(** ** On the chain of three blocks

    Two embedded hashes of the chain of three blocks and 1021 more, and two peers' entries
    that end within the second batch. *)
Module TestFastSync.
Import Transparent TestHelpers TestStore.
Definition blake3 (b : bytes) : bytes := b.
Definition id_of (i : nat) : bytes := Z.of_nat i :: repeat 7 31.
Definition honest : list bytes := map vb_block_hash TestStore.chain ++ map id_of (seq 0 1021).
Definition hashes : list bytes := map (fun k => blake3 (mjoin (take BATCH (drop (BATCH * k) honest)))) (seq 0 2).
Definition entries : list ChainEntry := [mk_entry (slice 3 300 honest) 70 1; mk_entry (slice 300 600 honest) 80 2].

Lemma hashes_embedded : embedded hashes blake3 honest.
Proof.
  intros k h. unfold hashes. rewrite list_lookup_fmap. intros (i & Hi & ->)%fmap_Some.
  apply lookup_seq in Hi as [-> _]. done.
Qed.
End TestFastSync.

Section witness.
Import Transparent TestHelpers TestStore TestFastSync.

(** Our chain has three blocks. The first check starts at its top; the second one at height
    512, far ahead of it, with the ids the first one left over and those that follow. *)
Definition rest : list ChainEntry := [mk_entry (slice 512 600 honest) 80 2; mk_entry (slice 600 1024 honest) 70 1].

Lemma no_collision_id honest l k0 : no_collision blake3 honest l k0.
Proof. intros k _. done. Qed.

Lemma fast_sync_follows_embedded_chain_witness :
  (exists valid unknown,
    validate_entries hashes blake3 (TestStore.db 3) entries 3 = Ok (valid, unknown) /\
    all_ids valid = slice 3 512 honest /\ tagged valid ++ tagged unknown = tagged entries /\
    map (fun e => (len (ids e), peer e)) unknown = [(88, 80)]) /\
  (exists valid unknown,
    validate_entries hashes blake3 (TestStore.db 3) rest 512 = Ok (valid, unknown) /\
    all_ids valid = slice 512 1024 honest /\ len (all_ids unknown) = 0).
Proof.
  split.
  - pose proof (fast_sync_follows_embedded_chain hashes blake3 TestStore.chain (TestStore.db 3) (TestStore.db_stores 3) honest entries 3) as H.
    assert (exists valid unknown, validate_entries hashes blake3 (TestStore.db 3) entries 3 = Ok (valid, unknown) /\
      map (fun e => (len (ids e), peer e)) unknown = [(88, 80)] /\ len (all_ids valid) = 509) as (valid & unknown & Hv & Hu & Hlen).
    { eexists _, _. split; [vm_compute; reflexivity|]. split; vm_compute; reflexivity. }
    cbn zeta in H. rewrite Hv in H. destruct H as (_ & Ht & _ & Hs).
    + lia.
    + by vm_compute.
    + by vm_compute.
    + apply (bool_decide_unpack _). by vm_compute.
    + apply hashes_embedded.
    + exists valid, unknown. split_and!; [done| |done|done].
      destruct Hs as (_ & Hs & _); [by vm_compute|]. rewrite Hlen in Hs. exact (Hs (no_collision_id _ _ _)).
  - pose proof (fast_sync_follows_embedded_chain hashes blake3 TestStore.chain (TestStore.db 3) (TestStore.db_stores 3) honest rest 512) as H.
    assert (exists valid unknown, validate_entries hashes blake3 (TestStore.db 3) rest 512 = Ok (valid, unknown) /\
      len (all_ids unknown) = 0 /\ len (all_ids valid) = 512) as (valid & unknown & Hv & Hu & Hlen).
    { eexists _, _. split; [vm_compute; reflexivity|]. split; vm_compute; reflexivity. }
    cbn zeta in H. rewrite Hv in H. destruct H as (_ & Ht & _ & Hs).
    + lia.
    + by vm_compute.
    + by vm_compute.
    + apply (bool_decide_unpack _). by vm_compute.
    + apply hashes_embedded.
    + exists valid, unknown. split_and!; [done| |done].
      destruct Hs as (_ & Hs & _); [by vm_compute|]. rewrite Hlen in Hs. exact (Hs (no_collision_id _ _ _)).
Defined.
End witness.

End FastSync.
(* ===== verification/AltStore.v ===== *)
(** * Popped blocks as an alternative chain

    A reorganisation pops blocks of the main chain with the request [PopBlocks], which
    keeps them as an alternative chain so that they can be added back. [alt_holds id bs t]
    says that the tables hold the popped blocks [bs] under the chain [id] and no other
    alternative block. *)
From S2P Require Import Prelude Bytes HardForks ChainDb TxData BlockRules TxContext Helpers DbTables TxOps TxStore AltBlocks BlockOps ChainStore BlockchainService ChainReads.
From Stdlib Require Import ZArith Lia String.
From stdpp Require Import base tactics option list numbers sets gmap.
Import HardForks ChainDb TxData TxContext Helpers DbTables TxOps TxStore AltBlocks BlockOps ChainStore BlockchainService ChainReads.

#[local] Open Scope Z_scope.
#[local] Open Scope usize_scope.

Module AltStore.

Section alt.
Context {O : MoneroOxide} {T : TransactionOps O} {C : Dalek O} {Cd : MoneroCodec O}.

(** Each block names the hash of the block below it. *)
Definition linked (chain : list VerifiedBlockInformation) : Prop :=
  forall i b b', chain !! i = Some b -> chain !! S i = Some b' ->
    BlockRules.previous (BlockRules.header (block b')) = vb_block_hash b.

> [WHAT YOU SHOULD DO]
Retype the lines above without alteration. The first is the one containing "len (all_ids unknown) = 0 /\", and the last is the final line of the data.

> [WORKED SOLUTION]
      len (all_ids unknown) = 0 /\ len (all_ids valid) = 512) as (valid & unknown & Hv & Hu & Hlen).
    { eexists _, _. split; [vm_compute; reflexivity|]. split; vm_compute; reflexivity. }
    cbn zeta in H. rewrite Hv in H. destruct H as (_ & Ht & _ & Hs).
    + lia.
    + by vm_compute.
    + by vm_compute.
    + apply (bool_decide_unpack _). by vm_compute.
    + apply hashes_embedded.
    + exists valid, unknown. split_and!; [done| |done].
      destruct Hs as (_ & Hs & _); [by vm_compute|]. rewrite Hlen in Hs. exact (Hs (no_collision_id _ _ _)).
Defined.
End witness.

End FastSync.
(* ===== verification/AltStore.v ===== *)
(** * Popped blocks as an alternative chain

    A reorganisation pops blocks of the main chain with the request [PopBlocks], which
    keeps them as an alternative chain so that they can be added back. [alt_holds id bs t]
    says that the tables hold the popped blocks [bs] under the chain [id] and no other
    alternative block. *)
From S2P Require Import Prelude Bytes HardForks ChainDb TxData BlockRules TxContext Helpers DbTables TxOps TxStore AltBlocks BlockOps ChainStore BlockchainService ChainReads.
From Stdlib Require Import ZArith Lia String.
From stdpp Require Import base tactics option list numbers sets gmap.
Import HardForks ChainDb TxData TxContext Helpers DbTables TxOps TxStore AltBlocks BlockOps ChainStore BlockchainService ChainReads.

#[local] Open Scope Z_scope.
#[local] Open Scope usize_scope.

Module AltStore.

Section alt.
Context {O : MoneroOxide} {T : TransactionOps O} {C : Dalek O} {Cd : MoneroCodec O}.

(** Each block names the hash of the block below it. *)
Definition linked (chain : list VerifiedBlockInformation) : Prop :=
  forall i b b', chain !! i = Some b -> chain !! S i = Some b' ->
    BlockRules.previous (BlockRules.header (block b')) = vb_block_hash b.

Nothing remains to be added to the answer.